*What the task requires*.
Count, in the entries, the lines with "false". Answer with the number only.

*Given information*.
|---|

(** Once the pool-wide retry budget is used up ([_retry_count >=
    _max_retry]), an admitted [refresh_token_concurrently] calls
    [refresh_token()] exactly once per member, retries nothing, leaves
    [_retry_count] as it is and raises nothing: the failures are caught
    and give None. *)
Theorem exhausted_retry_budget_no_retry refresh retry_delay p
    (Hadm : can_refresh_concurrently p = true)
    (Hex : max_retry p <= retry_count p) :
  let '(p', r, ev) := refresh_token_concurrently refresh retry_delay p in
  refresh_calls ev = List.length (token_fetchers p) /\
  retry_count p' = retry_count p /\
  is_raise r = false.
Proof.
  assert (Hlt : (retry_count p <? max_retry p) = false) by (apply Z.ltb_ge; exact Hex).
  unfold refresh_token_concurrently. rewrite Hadm, PoolFacts.phase1_eq.
  change (map (phase1_task refresh retry_delay (retry_count p) (max_retry p))
              (seq 0 (List.length (token_fetchers p))))
    with (map (phase1_task refresh retry_delay (retry_count p) (max_retry p))
              (seq 0 (List.length (token_fetchers p)))).
  rewrite PoolFacts.phase2_eq.
  assert (Hfilt : forall l, filter (fun j => is_sleeping
                     (phase1_task refresh retry_delay (retry_count p) (max_retry p) j)) l = []).
  { induction l as [|j l IH]; simpl; [reflexivity|].
    destruct (phase1_task_exhausted refresh retry_delay _ _ j Hlt) as [_ [-> _]]. exact IH. }
  assert (Hflat : forall l, flat_map (fun j => if is_sleeping
                     (phase1_task refresh retry_delay (retry_count p) (max_retry p) j)
                     then [PRefresh j 1] else []) l = []).
  { induction l as [|j l IH]; simpl; [reflexivity|].
    destruct (phase1_task_exhausted refresh retry_delay _ _ j Hlt) as [_ [-> _]]. exact IH. }
  assert (Hgather : forall l, is_raise (gather (map (fun j => resume refresh j
                     (phase1_task refresh retry_delay (retry_count p) (max_retry p) j)) l)) = false).
  { induction l as [|j l IH]; simpl; [reflexivity|].
    destruct (phase1_task_exhausted refresh retry_delay _ _ j Hlt) as [-> [_ [v ->]]].
    destruct (gather _); simpl in *; [reflexivity|discriminate]. }
  rewrite Hfilt, Hflat. simpl.
  split; [|split; [lia|apply Hgather]].
  rewrite PoolFacts.refresh_calls_app, PoolFacts.refresh_calls_phase1. apply Nat.add_0_r.
Qed.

|---|

*Solution for this task*.
3